### Activity
Find every line in the records below that holds the word "done", and copy it out.

### Collected data
········
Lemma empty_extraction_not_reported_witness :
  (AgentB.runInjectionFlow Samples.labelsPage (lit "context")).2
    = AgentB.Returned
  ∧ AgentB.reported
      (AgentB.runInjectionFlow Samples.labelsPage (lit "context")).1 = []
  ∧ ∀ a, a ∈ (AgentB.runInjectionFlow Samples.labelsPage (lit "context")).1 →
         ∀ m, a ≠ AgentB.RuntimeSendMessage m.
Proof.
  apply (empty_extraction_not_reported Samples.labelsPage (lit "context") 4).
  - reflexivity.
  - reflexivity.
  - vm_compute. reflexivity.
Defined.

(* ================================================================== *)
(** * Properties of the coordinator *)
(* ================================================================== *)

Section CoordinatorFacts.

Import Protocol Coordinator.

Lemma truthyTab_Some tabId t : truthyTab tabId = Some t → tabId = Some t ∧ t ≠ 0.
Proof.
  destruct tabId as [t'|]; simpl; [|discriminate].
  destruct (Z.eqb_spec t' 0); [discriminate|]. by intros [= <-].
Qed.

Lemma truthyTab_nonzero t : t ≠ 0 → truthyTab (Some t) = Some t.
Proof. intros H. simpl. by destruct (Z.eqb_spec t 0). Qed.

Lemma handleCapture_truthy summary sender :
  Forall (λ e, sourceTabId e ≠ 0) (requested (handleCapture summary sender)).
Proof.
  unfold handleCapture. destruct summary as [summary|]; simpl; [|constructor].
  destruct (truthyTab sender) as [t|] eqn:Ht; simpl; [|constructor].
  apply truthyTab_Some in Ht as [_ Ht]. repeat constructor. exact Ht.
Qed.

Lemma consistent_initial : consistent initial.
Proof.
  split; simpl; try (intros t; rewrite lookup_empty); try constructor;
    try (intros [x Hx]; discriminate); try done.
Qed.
········
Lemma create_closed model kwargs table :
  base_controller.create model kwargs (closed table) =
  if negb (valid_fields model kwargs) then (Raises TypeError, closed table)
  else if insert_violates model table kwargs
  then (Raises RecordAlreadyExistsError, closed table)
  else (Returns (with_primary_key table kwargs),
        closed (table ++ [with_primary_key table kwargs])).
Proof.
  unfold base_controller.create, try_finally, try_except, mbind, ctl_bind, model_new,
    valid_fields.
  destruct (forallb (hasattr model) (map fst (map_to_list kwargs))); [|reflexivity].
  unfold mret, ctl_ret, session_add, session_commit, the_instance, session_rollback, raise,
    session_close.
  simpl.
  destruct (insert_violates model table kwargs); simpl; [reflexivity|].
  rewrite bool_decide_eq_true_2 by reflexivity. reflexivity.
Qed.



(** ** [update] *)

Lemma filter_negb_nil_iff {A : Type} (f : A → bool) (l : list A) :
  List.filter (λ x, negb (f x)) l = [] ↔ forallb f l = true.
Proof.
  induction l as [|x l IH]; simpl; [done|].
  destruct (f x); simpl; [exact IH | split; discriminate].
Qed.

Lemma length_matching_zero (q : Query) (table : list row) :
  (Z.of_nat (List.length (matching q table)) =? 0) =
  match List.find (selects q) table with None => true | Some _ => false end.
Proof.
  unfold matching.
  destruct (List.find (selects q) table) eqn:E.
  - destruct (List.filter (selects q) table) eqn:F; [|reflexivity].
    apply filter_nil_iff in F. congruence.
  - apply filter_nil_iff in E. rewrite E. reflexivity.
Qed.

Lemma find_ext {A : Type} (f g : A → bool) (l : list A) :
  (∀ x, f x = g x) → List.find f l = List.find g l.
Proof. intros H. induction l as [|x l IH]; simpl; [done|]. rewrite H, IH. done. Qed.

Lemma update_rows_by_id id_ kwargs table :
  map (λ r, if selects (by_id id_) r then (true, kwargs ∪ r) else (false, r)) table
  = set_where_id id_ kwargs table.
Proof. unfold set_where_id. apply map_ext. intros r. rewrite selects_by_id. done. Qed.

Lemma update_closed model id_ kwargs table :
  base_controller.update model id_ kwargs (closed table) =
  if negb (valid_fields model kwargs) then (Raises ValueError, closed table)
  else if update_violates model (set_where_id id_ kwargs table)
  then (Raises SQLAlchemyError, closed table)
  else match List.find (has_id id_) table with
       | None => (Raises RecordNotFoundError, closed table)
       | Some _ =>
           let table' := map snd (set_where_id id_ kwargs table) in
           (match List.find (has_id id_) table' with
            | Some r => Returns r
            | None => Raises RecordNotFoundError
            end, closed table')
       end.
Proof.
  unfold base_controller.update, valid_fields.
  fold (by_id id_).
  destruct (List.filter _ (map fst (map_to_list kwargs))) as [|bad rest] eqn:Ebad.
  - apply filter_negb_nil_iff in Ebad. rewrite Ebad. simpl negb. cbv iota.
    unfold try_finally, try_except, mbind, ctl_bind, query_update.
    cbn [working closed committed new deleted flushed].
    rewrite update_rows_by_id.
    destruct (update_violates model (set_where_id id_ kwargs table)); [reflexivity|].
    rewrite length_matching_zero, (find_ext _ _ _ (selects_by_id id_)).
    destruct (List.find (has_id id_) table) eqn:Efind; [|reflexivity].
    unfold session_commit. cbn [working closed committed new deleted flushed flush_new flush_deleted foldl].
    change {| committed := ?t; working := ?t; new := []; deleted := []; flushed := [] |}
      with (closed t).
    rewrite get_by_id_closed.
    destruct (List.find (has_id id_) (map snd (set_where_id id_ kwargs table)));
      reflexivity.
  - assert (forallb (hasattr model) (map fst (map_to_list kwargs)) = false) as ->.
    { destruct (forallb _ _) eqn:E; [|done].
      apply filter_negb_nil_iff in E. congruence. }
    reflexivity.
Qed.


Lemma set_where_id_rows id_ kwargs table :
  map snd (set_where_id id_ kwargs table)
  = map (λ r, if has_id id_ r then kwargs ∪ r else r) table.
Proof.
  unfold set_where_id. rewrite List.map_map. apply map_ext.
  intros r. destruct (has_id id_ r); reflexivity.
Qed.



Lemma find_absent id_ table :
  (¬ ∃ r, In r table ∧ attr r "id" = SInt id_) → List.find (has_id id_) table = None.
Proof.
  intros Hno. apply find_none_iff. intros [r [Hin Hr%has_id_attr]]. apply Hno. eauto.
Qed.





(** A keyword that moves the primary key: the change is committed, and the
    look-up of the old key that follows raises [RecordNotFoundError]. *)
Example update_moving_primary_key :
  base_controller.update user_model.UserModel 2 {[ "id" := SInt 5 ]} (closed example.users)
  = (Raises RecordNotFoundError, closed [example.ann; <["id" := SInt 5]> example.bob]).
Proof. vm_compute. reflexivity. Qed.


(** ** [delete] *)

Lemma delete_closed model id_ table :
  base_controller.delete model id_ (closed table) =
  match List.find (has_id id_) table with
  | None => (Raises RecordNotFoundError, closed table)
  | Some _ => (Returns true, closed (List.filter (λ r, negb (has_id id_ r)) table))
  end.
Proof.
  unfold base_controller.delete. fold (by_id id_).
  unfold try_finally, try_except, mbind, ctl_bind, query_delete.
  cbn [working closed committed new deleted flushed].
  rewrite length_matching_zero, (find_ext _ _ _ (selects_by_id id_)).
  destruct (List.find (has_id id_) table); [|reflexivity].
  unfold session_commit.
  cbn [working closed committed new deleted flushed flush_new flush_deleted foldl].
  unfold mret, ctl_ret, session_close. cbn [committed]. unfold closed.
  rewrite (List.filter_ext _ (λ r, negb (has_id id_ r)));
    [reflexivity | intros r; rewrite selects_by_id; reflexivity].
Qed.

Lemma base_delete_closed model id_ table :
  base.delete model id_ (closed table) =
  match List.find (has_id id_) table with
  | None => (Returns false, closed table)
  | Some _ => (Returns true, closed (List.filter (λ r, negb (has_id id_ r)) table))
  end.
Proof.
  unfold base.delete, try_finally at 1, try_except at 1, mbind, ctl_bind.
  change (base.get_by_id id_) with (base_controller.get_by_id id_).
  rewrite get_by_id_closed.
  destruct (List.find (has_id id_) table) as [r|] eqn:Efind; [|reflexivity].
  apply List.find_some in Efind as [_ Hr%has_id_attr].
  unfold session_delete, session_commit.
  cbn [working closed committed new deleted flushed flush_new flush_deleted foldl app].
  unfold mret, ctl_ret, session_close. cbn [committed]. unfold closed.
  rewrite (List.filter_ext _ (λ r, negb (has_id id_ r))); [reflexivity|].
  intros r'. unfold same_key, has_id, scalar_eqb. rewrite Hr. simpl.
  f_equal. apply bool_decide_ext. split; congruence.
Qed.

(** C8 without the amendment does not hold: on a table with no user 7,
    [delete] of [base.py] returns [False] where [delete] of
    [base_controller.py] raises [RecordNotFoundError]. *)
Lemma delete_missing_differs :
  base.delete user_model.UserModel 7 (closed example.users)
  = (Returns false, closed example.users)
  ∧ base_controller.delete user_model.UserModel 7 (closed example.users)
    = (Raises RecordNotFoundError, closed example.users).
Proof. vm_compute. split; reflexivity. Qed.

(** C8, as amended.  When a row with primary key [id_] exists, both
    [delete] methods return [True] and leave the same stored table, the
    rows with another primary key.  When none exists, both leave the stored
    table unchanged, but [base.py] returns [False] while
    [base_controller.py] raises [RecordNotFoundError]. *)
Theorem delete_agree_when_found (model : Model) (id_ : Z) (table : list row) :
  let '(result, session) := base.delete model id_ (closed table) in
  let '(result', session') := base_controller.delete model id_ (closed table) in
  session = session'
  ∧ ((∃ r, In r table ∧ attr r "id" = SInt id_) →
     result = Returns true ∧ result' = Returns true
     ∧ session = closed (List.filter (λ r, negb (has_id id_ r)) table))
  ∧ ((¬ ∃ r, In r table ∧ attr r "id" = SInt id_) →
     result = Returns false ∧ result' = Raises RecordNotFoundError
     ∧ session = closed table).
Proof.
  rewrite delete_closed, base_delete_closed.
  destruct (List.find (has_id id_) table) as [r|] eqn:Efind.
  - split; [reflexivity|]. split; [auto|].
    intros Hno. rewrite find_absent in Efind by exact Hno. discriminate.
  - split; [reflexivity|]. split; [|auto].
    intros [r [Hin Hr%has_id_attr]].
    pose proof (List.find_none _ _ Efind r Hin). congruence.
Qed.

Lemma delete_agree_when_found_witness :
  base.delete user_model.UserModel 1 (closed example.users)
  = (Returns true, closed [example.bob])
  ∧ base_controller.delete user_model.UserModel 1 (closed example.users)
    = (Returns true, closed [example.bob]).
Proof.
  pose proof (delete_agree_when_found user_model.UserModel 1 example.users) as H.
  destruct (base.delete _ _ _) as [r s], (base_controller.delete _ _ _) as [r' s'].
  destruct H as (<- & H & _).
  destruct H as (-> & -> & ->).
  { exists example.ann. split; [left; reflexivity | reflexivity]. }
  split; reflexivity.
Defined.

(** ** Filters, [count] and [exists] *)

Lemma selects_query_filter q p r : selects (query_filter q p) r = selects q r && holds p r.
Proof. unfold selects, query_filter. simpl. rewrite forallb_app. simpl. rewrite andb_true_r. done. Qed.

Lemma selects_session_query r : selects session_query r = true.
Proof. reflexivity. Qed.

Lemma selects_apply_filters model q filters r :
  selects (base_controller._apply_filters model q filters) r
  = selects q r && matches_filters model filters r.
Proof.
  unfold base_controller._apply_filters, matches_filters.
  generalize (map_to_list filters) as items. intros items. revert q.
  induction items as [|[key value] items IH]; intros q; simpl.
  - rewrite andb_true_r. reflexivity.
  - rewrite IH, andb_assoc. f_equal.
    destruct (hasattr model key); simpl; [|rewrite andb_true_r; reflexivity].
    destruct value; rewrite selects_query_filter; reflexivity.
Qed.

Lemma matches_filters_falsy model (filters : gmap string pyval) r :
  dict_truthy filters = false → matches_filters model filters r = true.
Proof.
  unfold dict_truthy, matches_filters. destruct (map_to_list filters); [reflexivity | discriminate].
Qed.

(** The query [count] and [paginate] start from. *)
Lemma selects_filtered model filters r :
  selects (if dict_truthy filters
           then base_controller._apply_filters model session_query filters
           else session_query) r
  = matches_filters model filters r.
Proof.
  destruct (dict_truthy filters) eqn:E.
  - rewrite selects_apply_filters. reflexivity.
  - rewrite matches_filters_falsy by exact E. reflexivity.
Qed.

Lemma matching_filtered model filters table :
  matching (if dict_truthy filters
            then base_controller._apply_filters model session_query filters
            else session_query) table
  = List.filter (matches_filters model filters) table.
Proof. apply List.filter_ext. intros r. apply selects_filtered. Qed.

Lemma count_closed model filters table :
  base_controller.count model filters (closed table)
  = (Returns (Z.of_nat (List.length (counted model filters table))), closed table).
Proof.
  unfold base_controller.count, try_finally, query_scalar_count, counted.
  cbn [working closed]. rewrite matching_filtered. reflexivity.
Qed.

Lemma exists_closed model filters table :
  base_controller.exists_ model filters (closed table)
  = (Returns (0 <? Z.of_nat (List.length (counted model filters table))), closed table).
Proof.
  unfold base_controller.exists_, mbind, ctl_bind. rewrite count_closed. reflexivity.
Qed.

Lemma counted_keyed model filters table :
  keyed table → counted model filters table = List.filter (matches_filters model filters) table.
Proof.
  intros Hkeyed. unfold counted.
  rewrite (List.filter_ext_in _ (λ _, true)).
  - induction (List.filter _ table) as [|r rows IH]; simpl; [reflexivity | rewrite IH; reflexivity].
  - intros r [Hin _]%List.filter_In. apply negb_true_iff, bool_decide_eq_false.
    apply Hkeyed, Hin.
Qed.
········
### Answer to this exercise
    try (intros [x Hx]; discriminate); try done.
  induction l as [|x l IH]; simpl; [done|].
Proof. intros H. induction l as [|x l IH]; simpl; [done|]. rewrite H, IH. done. Qed.
Proof. unfold set_where_id. apply map_ext. intros r. rewrite selects_by_id. done. Qed.
    { destruct (forallb _ _) eqn:E; [|done].
Proof. unfold selects, query_filter. simpl. rewrite forallb_app. simpl. rewrite andb_true_r. done. Qed.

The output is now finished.